**The records:**

(** * PathFinder: the path matching engine ([src/lib/engines/path-matcher.ts])

    A shallow embedding of the decision engine and of the records of
    [src/lib/types.ts] it works on, followed by the properties the
    specification states about it.

    Conventions of the embedding.
    - A JavaScript [number] that takes part in arithmetic is an IEEE 754
      binary64 value ([spec_float] with precision 53 and [emax] 1024), so
      that [NaN] and the rounding of [0.2], [0.15] and [0.1] are the ones the
      program sees.  The two fields of a university that enter the
      arithmetic ([workloadIntensity], [internationalStudentSupport]) are
      such numbers, integral or not; the numeric fields that are only
      compared with a constant or printed ([ranking], [acceptanceRate],
      [annualCost]) are kept in [Z].
    - The catalog module [../data/seed-data] is data, not logic:
      [UNIVERSITIES], [SCHOLARSHIPS] and [COUNTRIES] are Section variables,
      hence arguments of every function that reads them.
    - [new Date()] reads the wall clock; the clock is an explicit argument.
    - A property access on [undefined] throws; the engine therefore lives in
      a small exception monad ([Completion]).

    The code around the engine follows it: the API route that serves it,
    the journey flow of [src/lib/ai-reasoning/outcome-generator.ts] and the
    form of [src/app/profile/page.tsx], which build the profiles it is
    called with, and the merge of catalog data in
    [src/lib/scrapers/university-scraper.ts]. *)

From Stdlib Require Import ZArith String Ascii List Bool Lia.
From Stdlib Require Import SpecFloat DecimalString Permutation Sorted.
Import ListNotations.

Local Open Scope string_scope.
Local Open Scope Z_scope.

Set Implicit Arguments.

(* ================================================================= *)
(** ** JavaScript numbers *)

Module JsNumber.

Definition prec : Z := 53.
Definition emax : Z := 1024.

Definition number := spec_float.

Definition NaN : number := S754_nan.

(** The number a (small) integer literal or integer field denotes. *)
Definition of_Z (z : Z) : number := binary_normalize prec emax z 0 false.
Arguments of_Z : simpl never.

Definition add : number -> number -> number := SFadd prec emax.
Definition sub : number -> number -> number := SFsub prec emax.
Definition mul : number -> number -> number := SFmul prec emax.
Definition div : number -> number -> number := SFdiv prec emax.

(** [x < y], [x <= y], [x > y], [x >= y]: every comparison with [NaN] is
    false. *)
Definition ltb (x y : number) : bool := SFltb x y.
Definition leb (x y : number) : bool := SFleb x y.
Definition gtb (x y : number) : bool := SFltb y x.
Definition geb (x y : number) : bool := SFleb y x.

(** A decimal literal [n/d] denotes the binary64 value nearest to the
    rational; the correctly rounded quotient of two exact integers is that
    value. *)
Definition literal (n d : Z) : number := div (of_Z n) (of_Z d).

(** [ToNumber(undefined)] is [NaN]. *)
Definition ToNumber (v : option number) : number :=
  match v with
  | Some x => x
  | None => NaN
  end.

(** [Math.max(x, y)]: [NaN] if either argument is; [+0] is larger
    than [-0]. *)
Definition Math_max (x y : number) : number :=
  match x, y with
  | S754_nan, _ | _, S754_nan => S754_nan
  | S754_zero sx, S754_zero sy => S754_zero (sx && sy)
  | _, _ => if SFltb x y then y else x
  end.

(** [Math.round(x)]: the integer nearest to [x], ties towards
    [+Infinity]; [NaN], the infinities and the zeros are returned as they
    are, and a result of zero keeps the sign of [x]. A finite [x] is
    [(-1)^s * m * 2^e]; the integer [floor (x + 1/2)] is computed exactly. *)
Definition Math_round (x : number) : number :=
  match x with
  | S754_finite s m e =>
      let sm := cond_Zopp s (Zpos m) in
      let n :=
        if 0 <=? e then sm * 2 ^ e
        else (2 * sm + 2 ^ (- e)) / (2 * 2 ^ (- e)) in
      binary_normalize prec emax n 0 s
  | _ => x
  end.

(** Structural equality of representations (not [===]: it tells [+0]
    from [-0] and equates [NaN] with itself); used to compare results. *)
Definition same (x y : number) : bool :=
  match x, y with
  | S754_zero a, S754_zero b => Bool.eqb a b
  | S754_infinity a, S754_infinity b => Bool.eqb a b
  | S754_nan, S754_nan => true
  | S754_finite a m e, S754_finite b m' e' =>
      Bool.eqb a b && Pos.eqb m m' && Z.eqb e e'
  | _, _ => false
  end.

(** The integer a number holds, when it holds one. *)
Definition to_Z (x : number) : option Z :=
  match x with
  | S754_zero _ => Some 0
  | S754_finite s m e =>
      if 0 <=? e then Some (cond_Zopp s (Zpos m) * 2 ^ e)
      else if (Zpos m) mod 2 ^ (- e) =? 0
           then Some (cond_Zopp s (Zpos m) / 2 ^ (- e))
           else None
  | _ => None
  end.

(** [Number.prototype.toString] on an integer below [10^21]: its decimal
    digits. *)
Definition show_Z (z : Z) : string := NilZero.string_of_int (Z.to_int z).

(** [Number.prototype.toString] on any number: the shortest decimal
    [s * 10^p] that rounds to the number, laid out as ECMAScript
    prescribes.  [a * 10^p] and [b * 2^e] compared as rationals: *)
Definition compareScaled (a p b e : Z) : comparison :=
  (a * 10 ^ Z.max p 0 * 2 ^ Z.max (- e) 0
   ?= b * 2 ^ Z.max e 0 * 10 ^ Z.max (- p) 0).

(** The decimals [s * 10^p] that round to the positive number [m * 2^e]:
    those between the midpoints to its two neighbours, the midpoints
    included when [m] is even.  In units of [2^(e-2)] the number is [4m],
    the upper midpoint [4m + 2] and the lower one [4m - 2], or [4m - 1]
    just above a power of two. *)
Definition roundsTo (m e s p : Z) : bool :=
  let lo := if (m =? 2 ^ (prec - 1)) && (3 - emax - prec <? e)
            then 4 * m - 1 else 4 * m - 2 in
  let hi := 4 * m + 2 in
  match compareScaled s p lo (e - 2), compareScaled s p hi (e - 2) with
  | Gt, Lt => true
  | Eq, Lt | Gt, Eq => Z.even m
  | _, _ => false
  end.

(** The distance of [s * 10^p] to [m * 2^e], in units of
    [2^min(e,0) * 10^min(p,0)]. *)
Definition distance (m e s p : Z) : Z :=
  Z.abs (s * 10 ^ Z.max p 0 * 2 ^ Z.max (- e) 0
         - m * 2 ^ Z.max e 0 * 10 ^ Z.max (- p) 0).

(** Of two candidates the one nearer to [m * 2^e], the even one on a
    tie. *)
Definition nearer (m e p s t : Z) : Z :=
  match distance m e s p ?= distance m e t p with
  | Lt => s
  | Gt => t
  | Eq => if Z.even s then s else t
  end.

(** The candidates at the exponent [p]: the multiples of [10^p] next to
    [m * 2^e] on either side, if they round to it. *)
Definition candidates (m e p : Z) : list Z :=
  let below := (m * 2 ^ Z.max e 0 * 10 ^ Z.max (- p) 0)
               / (10 ^ Z.max p 0 * 2 ^ Z.max (- e) 0) in
  filter (fun s => (0 <? s) && roundsTo m e s p) [below; below + 1].

(** The shortest decimal: the largest [p] that has a candidate, tried from
    [p] downwards.  Seventeen digits always suffice, so the search ends
    long before the fuel does. *)
Fixpoint shortest (fuel : nat) (m e p : Z) : Z * Z :=
  match candidates m e p with
  | s :: rest => (fold_left (nearer m e p) rest s, p)
  | [] =>
      match fuel with
      | O => (m, e)
      | S fuel' => shortest fuel' m e (p - 1)
      end
  end.

Fixpoint zeros (n : nat) : string :=
  match n with
  | O => ""
  | S n' => "0" ++ zeros n'
  end.

(** The layout of the [k] digits of [s] with the decimal point after the
    [n]-th: plain up to [10^21], with leading zeros down to [10^-6], and
    with an exponent otherwise. *)
Definition showPositive (m e : Z) : string :=
  let start := (e + prec + 1) * 30103 / 100000 + 1 in
  let '(s, p) := shortest 40 m e start in
  let digits := show_Z s in
  let k := Z.of_nat (String.length digits) in
  let n := k + p in
  if (k <=? n) && (n <=? 21) then digits ++ zeros (Z.to_nat (n - k))
  else if (0 <? n) && (n <=? 21)
  then substring 0 (Z.to_nat n) digits ++ "."
       ++ substring (Z.to_nat n) (Z.to_nat (k - n)) digits
  else if (-6 <? n) && (n <=? 0)
  then "0." ++ zeros (Z.to_nat (- n)) ++ digits
  else
    let exponent :=
      (if 0 <=? n - 1 then "+" else "-") ++ show_Z (Z.abs (n - 1)) in
    if k =? 1 then digits ++ "e" ++ exponent
    else substring 0 1 digits ++ "." ++ substring 1 (Z.to_nat (k - 1)) digits
         ++ "e" ++ exponent.

Definition Number_toString (x : number) : string :=
  match x with
  | S754_nan => "NaN"
  | S754_zero _ => "0"
  | S754_infinity s => if s then "-Infinity" else "Infinity"
  | S754_finite s m e => (if s then "-" else "") ++ showPositive (Zpos m) e
  end.


End JsNumber.

Import JsNumber.
Arguments of_Z : simpl never.

(* ================================================================= *)
(** ** Data model ([src/lib/types.ts]) *)

(** ["low" | "medium" | "high"]: [BudgetLevel], [ConfidenceLevel], risk
    severities, cost-of-living tiers, competitiveness and importance are the
    same union of string literals. *)
Inductive Level := low | medium | high.

Definition BudgetLevel := Level.
Definition ConfidenceLevel := Level.

Inductive FearType := money | visa | failure | time.

Inductive EducationStage :=
  high_school | bachelors | masters | phd | bootcamp | working.

Inductive SituationType :=
  dont_know | study_abroad | unsure_choice | something_wrong | explore_safely.

Inductive TeachingStyle :=
  lecture_heavy | project_based | research_focused | mixed.

Inductive TuitionTier := tier_free | tier_low | tier_medium | tier_high.

Inductive Difficulty := easy | moderate | hard.

Inductive Proficiency := basic | intermediate | advanced.

Inductive Coverage := full | partial.

(** A [Date] is its time value in milliseconds since the epoch; [None] is
    the invalid date. *)
Definition Date := option Z.

Record LanguageRequirements := {
  primary : string;
  alternatives : option (list string);
  proficiencyRequired : Proficiency
}.

Record Tuition := {
  currency : string;
  annualCost : Z;
  tier : TuitionTier
}.

Record DataSource := {
  src_tuition : string;
  src_ranking : string;
  src_workload : string;
  src_visa : string;
  src_acceptance : string
}.

Record University := {
  uni_id : string;
  uni_name : string;
  uni_country : string;
  city : string;
  ranking : Z;
  teachingStyle : TeachingStyle;
  workloadIntensity : number;
  languageRequirements : LanguageRequirements;
  tuition : Tuition;
  visaDifficulty : Difficulty;
  internationalStudentSupport : number;
  acceptanceRate : Z;
  uni_website : string;
  imageUrl : option string;
  dataSource : option DataSource;
  uni_scrapedAt : Date
}.

Record Eligibility := {
  countries : list string;
  minGPA : option number;
  educationStage : list EducationStage;
  ageLimit : option Z;
  workExperienceRequired : option bool
}.

Record Amount := {
  amt_currency : string;
  value : Z;
  coverage : Coverage
}.

Record Scholarship := {
  sch_id : string;
  sch_name : string;
  provider : string;
  sch_country : string;
  eligibility : Eligibility;
  amount : Amount;
  deadline : Date;
  competitiveness : Level;
  applicationComplexity : Z;
  sch_website : string;
  sch_scrapedAt : Date
}.

Record CostOfLiving := {
  col_tier : Level;
  monthlyAverage : Z;
  col_currency : string
}.

Record VisaProcessing := {
  difficulty : Difficulty;
  averageProcessingDays : Z;
  successRate : Z;
  requirements : list string
}.

Record PostStudyWork := {
  allowed : bool;
  duration : option string;
  restrictions : option string
}.

Record Country := {
  code : string;
  cty_name : string;
  costOfLiving : CostOfLiving;
  languageBarrier : Z;
  cultureShockRisk : Z;
  visaProcessing : VisaProcessing;
  postStudyWork : PostStudyWork;
  safetyRating : Z;
  cty_scrapedAt : Date
}.

(** [StudentProfile] as the interface declares it: the three enum fields are
    required, [targetCountry] is optional. *)
Record StudentProfile := {
  sp_id : string;
  sp_situation : SituationType;
  sp_currentCountry : string;
  sp_targetCountry : option string;
  sp_educationStage : EducationStage;
  sp_budgetLevel : BudgetLevel;
  sp_mainFear : FearType;
  sp_confidenceLevel : ConfidenceLevel;
  sp_createdAt : Date
}.

(** The object the engine receives at run time.  The interface is erased by
    the compiler and the API route casts the parsed JSON body to
    [StudentProfile] without looking at it, so [budgetLevel], [mainFear]
    and [confidenceLevel] may be [undefined] ([None]). *)
Record ProfileObject := {
  profile_id : string;
  situation : SituationType;
  currentCountry : string;
  targetCountry : option string;
  profileStage : EducationStage;
  budgetLevel : option BudgetLevel;
  mainFear : option FearType;
  confidenceLevel : option ConfidenceLevel;
  createdAt : Date
}.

**Task directions:** Transcribe the opening lines of the listing exactly, please. Stop after the line that contains "From Stdlib Require Import ZArith".

**Task output:**
(** * PathFinder: the path matching engine ([src/lib/engines/path-matcher.ts])

    A shallow embedding of the decision engine and of the records of
    [src/lib/types.ts] it works on, followed by the properties the
    specification states about it.

    Conventions of the embedding.
    - A JavaScript [number] that takes part in arithmetic is an IEEE 754
      binary64 value ([spec_float] with precision 53 and [emax] 1024), so
      that [NaN] and the rounding of [0.2], [0.15] and [0.1] are the ones the
      program sees.  The two fields of a university that enter the
      arithmetic ([workloadIntensity], [internationalStudentSupport]) are
      such numbers, integral or not; the numeric fields that are only
      compared with a constant or printed ([ranking], [acceptanceRate],
      [annualCost]) are kept in [Z].
    - The catalog module [../data/seed-data] is data, not logic:
      [UNIVERSITIES], [SCHOLARSHIPS] and [COUNTRIES] are Section variables,
      hence arguments of every function that reads them.
    - [new Date()] reads the wall clock; the clock is an explicit argument.
    - A property access on [undefined] throws; the engine therefore lives in
      a small exception monad ([Completion]).

    The code around the engine follows it: the API route that serves it,
    the journey flow of [src/lib/ai-reasoning/outcome-generator.ts] and the
    form of [src/app/profile/page.tsx], which build the profiles it is
    called with, and the merge of catalog data in
    [src/lib/scrapers/university-scraper.ts]. *)

From Stdlib Require Import ZArith String Ascii List Bool Lia.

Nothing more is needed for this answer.